[Saved entries]
=== Section Start ===
(** X5. A successful attempt starts the count over: from any state of the
    list, banned or not, after a successful attempt of the visitor fewer
    bad attempts than the threshold do not ban it. *)
Theorem success_attempt_starts_over (l : MaxBadAttemptsBanList) (k : string)
  (times : list Time) (now : Time) :
  0 < maxBadAttempts l < 2 ^ 63 ->
  Z.of_nat (length times) < maxBadAttempts l ->
  IsBanned now (addBadAttempts times (AddSuccessAttempt l k) k) k = false.
Proof.
  intros HT Hn.
  assert (Hclean : record_of (AddSuccessAttempt l k) k = (0, None)).
  { unfold record_of, AddSuccessAttempt.
    destruct (visitors l !! k) as [v|] eqn:Hk.
    - cbn [visitors set_visitor]. rewrite lookup_insert_eq. reflexivity.
    - rewrite Hk. reflexivity. }
  assert (HT' : maxBadAttempts (AddSuccessAttempt l k) = maxBadAttempts l).
  { unfold AddSuccessAttempt. destruct (visitors l !! k); reflexivity. }
  destruct (record_addBadAttempts_keep times (AddSuccessAttempt l k) k 0 None)
    as (Hrec & _); try rewrite HT'; try lia; [assumption|].
  rewrite IsBanned_record, Hrec. reflexivity.
Qed.

Lemma success_attempt_starts_over_witness :
  IsBanned 70 (addBadAttempts [50; 60]
                 (AddSuccessAttempt (addBadAttempts [10; 20; 30] exampleList "alice") "alice")
                 "alice") "alice" = false.
Proof.
  apply success_attempt_starts_over; vm_compute; try reflexivity. split; reflexivity.
Defined.

End Banlist.

(* ===================================================================== *)
(** * Counting bad credentials by address (server/api_middleware.go) *)
(* ===================================================================== *)

Module BannedIPs.
Import GoInt Banlist.

(** A request as [handleBannedIPs] sees it: the clock reading of the call,
    the remote address and whether the credentials were accepted. *)
Record AuthRequest := mkAuthRequest {
  ar_now : Time;
  ar_RemoteAddr : string;
  ar_authorized : bool
}.

(** The readings of the clock one login can make: by [bannedUsers.IsBanned],
    by [bannedIPs.AddBadAttempt] and by [bannedUsers.Add]. *)
Record LoginClock := mkLoginClock {
  lc_IsBanned : Time;
  lc_AddBadAttempt : Time;
  lc_Add : Time
}.

(** The two ban lists of the API listener. *)
Record LoginState := mkLoginState {
  al_bannedUsers : BanList;
  al_bannedIPs : option MaxBadAttemptsBanList
}.

(** What [handleLogin] answers: 429, 401 for a missing username, the error
    of [validateCredentials], the 500 of [handleBannedIPs], 401 for bad
    credentials, or the rest of the login (the two-factor token or the
    JWT). *)
Inductive LoginAnswer :=
| AnswerTooManyRequests
| AnswerUsernameRequired
| AnswerCredentialsError (err : string)
| AnswerSplitError (text : string)
| AnswerUnauthorized
| AnswerAuthorized.

(** A splitter for the examples: the addresses of the host 10.0.0.7 are
    split, the others refused. *)
Definition exampleSplitHostPort (hostport : string) : string + (string * string) :=
  if GoStrings.HasPrefix hostport "10.0.0.7:"
  then inr ("10.0.0.7", GoStrings.drop_bytes 9 hostport)
  else inl "missing port in address".

(** Three requests with bad credentials from three ports of the host, and
    one with good credentials. *)
Definition exampleBadRequests : list AuthRequest :=
  [ mkAuthRequest 10 "10.0.0.7:5001" false; mkAuthRequest 20 "10.0.0.7:5002" false ].

Definition exampleLastBadRequest : AuthRequest := mkAuthRequest 30 "10.0.0.7:5003" false.

Definition exampleGoodRequest : AuthRequest := mkAuthRequest 40 "10.0.0.7:5004" true.

(** Credentials for the examples, and a listener that bans a user for 600
    units of time. *)
Definition exampleValidateCredentials (username pwd : string) : string + bool :=
  inr (String.eqb username "admin" && String.eqb pwd "secret").

Definition exampleLoginState : LoginState :=
  {| al_bannedUsers := NewBanList 600; al_bannedIPs := Some exampleList |}.

Section HandleBannedIPs.

(** [net.SplitHostPort] and the [%q] verb are not among the sources. *)
Variable SplitHostPort : string -> string + (string * string).
Variable quoted : string -> string.

(** [validateCredentials] is not among the sources either: the error, or
    whether the credentials are accepted. *)
Variable validateCredentials : string -> string -> string + bool.

(** [handleBannedIPs]: whether the request goes on, the text of the error
    answered with the status 500 when it does not, and the ban list
    afterwards.  [bannedIPs] is nil when banning by address is off. *)
Definition handleBannedIPs (bannedIPs : option MaxBadAttemptsBanList) (r : AuthRequest)
  : bool * option string * option MaxBadAttemptsBanList :=
  match bannedIPs with
  | None => (true, None, None)
  | Some l =>
      match SplitHostPort (ar_RemoteAddr r) with
      | inl err =>
          (false,
           Some ("failed to split host port for " +:+ quoted (ar_RemoteAddr r)
                 +:+ ": " +:+ err),
           Some l)
      | inr (ip, _) =>
          (true, None,
           Some (if ar_authorized r then AddSuccessAttempt l ip
                 else AddBadAttempt (ar_now r) l ip))
      end
  end.

(** The ban list after a sequence of requests, oldest first. *)
Definition afterRequests (requests : list AuthRequest)
  (bannedIPs : option MaxBadAttemptsBanList) : option MaxBadAttemptsBanList :=
  fold_left (fun b r => snd (handleBannedIPs b r)) requests bannedIPs.

(** A request that comes from the host [ip], from whatever port. *)
Definition fromHost (ip : string) (r : AuthRequest) : Prop :=
  exists port, SplitHostPort (ar_RemoteAddr r) = inr (ip, port).

(** [handleLogin], up to the point where the credentials are accepted. *)
Definition handleLogin (clock : LoginClock) (s : LoginState)
  (username pwd RemoteAddr : string) : LoginAnswer * LoginState :=
  if BanList_IsBanned (lc_IsBanned clock) (al_bannedUsers s) username
  then (AnswerTooManyRequests, s)
  else if String.eqb username ""
  then (AnswerUsernameRequired, s)
  else
    match validateCredentials username pwd with
    | inl err => (AnswerCredentialsError err, s)
    | inr authorized =>
        match handleBannedIPs (al_bannedIPs s)
                (mkAuthRequest (lc_AddBadAttempt clock) RemoteAddr authorized) with
        | (false, text, ips) =>
            (AnswerSplitError (default "" text),
             {| al_bannedUsers := al_bannedUsers s; al_bannedIPs := ips |})
        | (true, _, ips) =>
            if negb authorized
            then (AnswerUnauthorized,
                  {| al_bannedUsers := Add (lc_Add clock) (al_bannedUsers s) username;
                     al_bannedIPs := ips |})
            else (AnswerAuthorized,
                  {| al_bannedUsers := al_bannedUsers s; al_bannedIPs := ips |})
        end
    end.

(** ** Properties *)

Lemma afterRequests_bad (requests : list AuthRequest) (ip : string) :
  forall l,
    Forall (fun r => fromHost ip r /\ ar_authorized r = false) requests ->
    afterRequests requests (Some l) = Some (addBadAttempts (map ar_now requests) l ip).
Proof.
  induction requests as [|r requests IH]; intros l Hall; [reflexivity|].
  inversion Hall as [|? ? [[port Hr] Hu] Hrest]; subst.
  unfold afterRequests in *. cbn [fold_left map]. unfold handleBannedIPs at 2.
  rewrite Hr, Hu. cbn [snd]. rewrite (IH _ Hrest). reflexivity.
Qed.

(** X26. [handleBannedIPs] counts bad credentials by host, whatever the
    port of the remote address: with a threshold T, after T - 1 requests
    with bad credentials from a host that had none counted the host is not
    banned; after the T-th, made at instant t, it is banned exactly until
    the ban duration after t; after a request with good credentials from
    the host it is not banned any more.  The handler itself lets every
    request go on, a banned host's too, unless the remote address cannot
    be split. *)
Theorem bad_requests_ban_host (l : MaxBadAttemptsBanList) (ip : string)
  (requests : list AuthRequest) (last good : AuthRequest) (now : Time) :
  0 < maxBadAttempts l < 2 ^ 63 ->
  clean l ip ->
  Forall (fun r => fromHost ip r /\ ar_authorized r = false) (requests ++ [last]) ->
  Z.of_nat (length requests) + 1 = maxBadAttempts l ->
  fromHost ip good -> ar_authorized good = true ->
  (forall l1, afterRequests requests (Some l) = Some l1 -> IsBanned now l1 ip = false)
  /\ (forall l2, afterRequests (requests ++ [last]) (Some l) = Some l2 ->
        IsBanned now l2 ip = (now <? ar_now last + banDuration l))
  /\ (forall l3, afterRequests (requests ++ [last; good]) (Some l) = Some l3 ->
        IsBanned now l3 ip = false)
  /\ forall r b, fst (fst (handleBannedIPs b r)) = true
                 \/ exists err, SplitHostPort (ar_RemoteAddr r) = inl err.
Proof.
  intros HT Hclean Hall Hn [gport Hgood] Hauth.
  pose proof Hall as Hall'. apply Forall_app in Hall' as [Hreq _].
  split; [|split; [|split]].
  - intros l1. rewrite (afterRequests_bad requests ip l Hreq). intros [= <-].
    destruct (record_addBadAttempts_keep (map ar_now requests) l ip 0 None) as (Hrec & _);
      rewrite ?length_map; try lia; [exact Hclean|].
    rewrite IsBanned_record, Hrec. reflexivity.
  - intros l2. rewrite (afterRequests_bad (requests ++ [last]) ip l Hall). intros [= <-].
    rewrite map_app. cbn [map]. unfold addBadAttempts. rewrite fold_left_app.
    cbn [fold_left]. fold (addBadAttempts (map ar_now requests) l ip).
    destruct (record_addBadAttempts_keep (map ar_now requests) l ip 0 None)
      as (Hrec & HT' & HD'); rewrite ?length_map; try lia; [exact Hclean|].
    rewrite length_map in Hrec.
    rewrite IsBanned_record, record_AddBadAttempt, Hrec, HT', HD'.
    rewrite wrap_int_small by lia.
    destruct (Z.eqb_spec (0 + Z.of_nat (length requests) + 1) (maxBadAttempts l));
      [reflexivity | lia].
  - intros l3.
    replace (requests ++ [last; good]) with ((requests ++ [last]) ++ [good])
      by (rewrite <- app_assoc; reflexivity).
    unfold afterRequests. rewrite fold_left_app.
    fold (afterRequests (requests ++ [last]) (Some l)).
    rewrite (afterRequests_bad (requests ++ [last]) ip l Hall).
    cbn [fold_left]. unfold handleBannedIPs. rewrite Hgood, Hauth. cbn [snd].
    intros [= <-]. generalize (addBadAttempts (map ar_now (requests ++ [last])) l ip).
    intros l1. unfold IsBanned, AddSuccessAttempt.
    destruct (visitors l1 !! ip) as [v|] eqn:Hv.
    + cbn [visitors set_visitor]. rewrite lookup_insert_eq. reflexivity.
    + rewrite Hv. reflexivity.
  - intros r b. unfold handleBannedIPs. destruct b as [l0|]; [|left; reflexivity].
    destruct (SplitHostPort (ar_RemoteAddr r)) as [err|[h p]]; [right; eauto | left; reflexivity].
Qed.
=== Section End ===
Using the records above, set down exactly the lines from the one with "assert (Hclean : record_of" through the one with "by [bannedIPs.AddBadAttempt] and", inclusive, and nothing more.

▸ Result:
  assert (Hclean : record_of (AddSuccessAttempt l k) k = (0, None)).
  { unfold record_of, AddSuccessAttempt.
    destruct (visitors l !! k) as [v|] eqn:Hk.
    - cbn [visitors set_visitor]. rewrite lookup_insert_eq. reflexivity.
    - rewrite Hk. reflexivity. }
  assert (HT' : maxBadAttempts (AddSuccessAttempt l k) = maxBadAttempts l).
  { unfold AddSuccessAttempt. destruct (visitors l !! k); reflexivity. }
  destruct (record_addBadAttempts_keep times (AddSuccessAttempt l k) k 0 None)
    as (Hrec & _); try rewrite HT'; try lia; [assumption|].
  rewrite IsBanned_record, Hrec. reflexivity.
Qed.

Lemma success_attempt_starts_over_witness :
  IsBanned 70 (addBadAttempts [50; 60]
                 (AddSuccessAttempt (addBadAttempts [10; 20; 30] exampleList "alice") "alice")
                 "alice") "alice" = false.
Proof.
  apply success_attempt_starts_over; vm_compute; try reflexivity. split; reflexivity.
Defined.

End Banlist.

(* ===================================================================== *)
(** * Counting bad credentials by address (server/api_middleware.go) *)
(* ===================================================================== *)

Module BannedIPs.
Import GoInt Banlist.

(** A request as [handleBannedIPs] sees it: the clock reading of the call,
    the remote address and whether the credentials were accepted. *)
Record AuthRequest := mkAuthRequest {
  ar_now : Time;
  ar_RemoteAddr : string;
  ar_authorized : bool
}.

(** The readings of the clock one login can make: by [bannedUsers.IsBanned],
    by [bannedIPs.AddBadAttempt] and by [bannedUsers.Add]. *)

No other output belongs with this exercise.